Постепенно старший сержант затихает, тело его делается мягким, беспомощным, слезы текут по лицу. Мы отпускаем его, ложимся по своим местам и слушаем стук колес…
Взрывается и долго, нескончаемо гремит железо за тонкой стенкой вагона. В приоткрытую дверь виден белый речной туман, мелькают близко черные пролеты. Днем переезжаем еще один мост, и сразу становится теплей. Поезд делает поворот и идет теперь прямо к югу. Голая безбрежная степь движется вместе с нами.
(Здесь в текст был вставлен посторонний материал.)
(* ===== verification/Address.v ===== *)
(** * Address: account identifiers (crates/core/src/address.rs)

    An [AccountId] is its 20 bytes.  The [bech32] crate is the class [Bech32], of which the
    code needs that encoding 20 bytes under the prefix [pyg] succeeds and decodes back. *)

From S2P Require Export Hashing.
From Stdlib Require Import Strings.Byte.

Abbreviation AccountId := bytes (only parsing).

Definition ACCOUNT_ID_LEN : nat := 20.
Definition ADDRESS_HRP : string := "pyg".
Definition ACCOUNT_DERIVE_TAG : bytes := ascii_bytes "PGaddr" ++ [x00].

Definition account_ok (a : AccountId) : bool := is_array ACCOUNT_ID_LEN a.

(** [AccountId::ZERO] *)
Definition AccountId_ZERO : AccountId := replicate ACCOUNT_ID_LEN x00.

Inductive AddressError :=
| AddrDecode (msg : string)
| AddrWrongHrp (hrp : string)
| AddrWrongLength (n : nat).

Class Bech32 := {
  (** [bech32::encode::<Bech32m>] under a prefix. *)
  bech32_encode : string -> bytes -> option string;
  (** [bech32::decode]: the prefix and the data, or the error text. *)
  bech32_decode : string -> outcome string (string * bytes);
  bech32_roundtrip data : length data = ACCOUNT_ID_LEN ->
    exists s, bech32_encode ADDRESS_HRP data = Some s /\
              bech32_decode s = Ok (ADDRESS_HRP, data);
  (** The decoder returns a [Result]. *)
  bech32_decode_total s : bech32_decode s <> Panic;
}.

Definition from_pubkey `{HashPrims} (pubkey_bytes : bytes) : AccountId :=
  take ACCOUNT_ID_LEN (blake3 (ACCOUNT_DERIVE_TAG ++ pubkey_bytes)).

Definition pad_to_32 (id : AccountId) : bytes := id ++ replicate 12 x00.

Definition from_coinbase (coinbase : bytes) : AccountId := take ACCOUNT_ID_LEN coinbase.

Definition to_bech32 {E} `{Bech32} (id : AccountId) : outcome E string :=
  expect (bech32_encode ADDRESS_HRP id).

Definition from_bech32 `{Bech32} (s : string) : outcome AddressError AccountId :=
  '(hrp, data) ← map_err AddrDecode (bech32_decode s);
  if decide (hrp <> ADDRESS_HRP) then Err (AddrWrongHrp hrp)
  else if decide (length data <> ACCOUNT_ID_LEN) then Err (AddrWrongLength (length data))
  else Ok data.

Lemma account_ok_spec a : account_ok a = true <-> length a = ACCOUNT_ID_LEN.
Proof. apply is_array_spec. Qed.

Section laws.
Context `{HashPrims} `{Bech32}.

Lemma length_from_pubkey pk : length (from_pubkey pk) = ACCOUNT_ID_LEN.
Proof. unfold from_pubkey. rewrite length_take, length_blake3. done. Qed.

Lemma from_coinbase_pad id : length id = ACCOUNT_ID_LEN -> from_coinbase (pad_to_32 id) = id.
Proof. intros Hl. unfold from_coinbase, pad_to_32. by apply take_app_length'. Qed.

Lemma length_pad_to_32 id : length id = ACCOUNT_ID_LEN -> length (pad_to_32 id) = 32%nat.
Proof. intros Hl. unfold pad_to_32. by rewrite length_app, Hl, length_replicate. Qed.

Lemma length_from_coinbase c : length c = 32%nat -> length (from_coinbase c) = ACCOUNT_ID_LEN.
Proof. intros Hl. unfold from_coinbase. by rewrite length_take, Hl. Qed.

Lemma from_bech32_Ok s id :
  from_bech32 s = Ok id <->
  bech32_decode s = Ok (ADDRESS_HRP, id) /\ length id = ACCOUNT_ID_LEN.
Proof.
  unfold from_bech32. rewrite outcome_bind_Ok. setoid_rewrite map_err_Ok. split.
  - intros ([hrp data] & Hd & Hr).
    destruct (decide (hrp <> ADDRESS_HRP)) as [|Hh]; [done|].
    apply dec_stable in Hh as ->.
    destruct (decide (length data <> ACCOUNT_ID_LEN)) as [|Hl]; [done|].
    apply dec_stable in Hl.
    by simplify_eq.
  - intros [Hd Hl]. eexists. split; [exact Hd|].
    cbv beta iota. rewrite !decide_False by (intros []; done). done.
Qed.

(** [to_bech32] never panics on an account id and decodes back to it. *)
Lemma bech32_address_roundtrip {E} id :
  length id = ACCOUNT_ID_LEN ->
  exists s, to_bech32 (E:=E) id = Ok s /\ from_bech32 s = Ok id.
Proof.
  intros Hl. destruct (bech32_roundtrip id Hl) as (s & He & Hd).
  exists s. split; [unfold to_bech32; by rewrite He|]. by apply from_bech32_Ok.
Qed.
End laws.

(** ** A concrete instance: the prefix followed by the bytes as characters. *)
Module Plain32.
#[export] Program Instance prims : Bech32 := {
  bech32_encode hrp data := Some (String.string_of_list_byte (ascii_bytes hrp ++ data));
  bech32_decode s :=
    let b := String.list_byte_of_string s in
    if decide (take 3 b = ascii_bytes "pyg") then Ok ("pyg"%string, drop 3 b)
    else Err "malformed"%string;
}.
Next Obligation.
  intros data _. eexists. split; [reflexivity|].
  rewrite String.list_byte_of_string_of_list_byte. reflexivity.
Qed.
Next Obligation. intros s. cbn. by destruct (decide _). Qed.
End Plain32.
Никого не видно тут до самого горизонта.
Парень, который шумел ночью, все стоит у сдвинутой до отказа двери. На лице его какая-то слабая улыбка. Он роется в своем вещмешке, достает массивный «парабеллум» и, все так же странно улыбаясь, начинает садить в небо. Кто-то внизу примерился, чтобы подбить у него руку, но тут слышатся выстрелы из другого вагона, из третьего. Весь эшелон уже палит просто так, неизвестно почему. Я тоже выпускаю из «вальтера» целую обойму, и с каждым толчком в руку будто жизнь возвращается ко мне. Из переднего вагона далеко в сторону летит что-то хорошо мне знакомое, становится торчком и катится по песку. И, лишь когда ударяет взрыв, понимаю, что это граната.
Стрельба сразу стихает. Все мы в вагоне словно ожили, переговариваемся друг с другом, кто-то громко смеется. Чувствую, что очень голоден. Начинаем есть, наперебой рассказываем о том, кто куда едет — говорится при этом не часть или училище, а фамилия командира: к генералам Спирину или Лобанову, к генералу Дужкину, к полковникам Ермакову, Бастрыкину, Бородину. К двери теперь не протолкаться. У некоторых сохранились немецкие фляжки в сумке, и всем приходится по глотку.
Но к вечеру в вагоне делается тише. Постепенно заканчиваются разговоры. Лунный серп сеет в степи покойный призрачный свет. Плавно покачивается вагон. Теплый ветер задувает в широко открытую дверь, принося далекие смутные запахи. И, будто вздох, приходит песня…
Эту песню знают все. Ее пели когда-то мои родители и родители каждого из тех, кто лежит здесь на нарах в качающейся теплушке. Неизвестно даже, запел ли кто-то один ее или сама она началась, только горький толчок отзывается в сердце.
Больше месяца я не пел и всей грудью ощущаю обретенное право. Песня рвет сердце, слезы проступают на глазах от общей нашей причастности к тому, что было и будет. Из всех вагонов она теперь слышится: задумчивая, печальная, полная осмысленного страдания.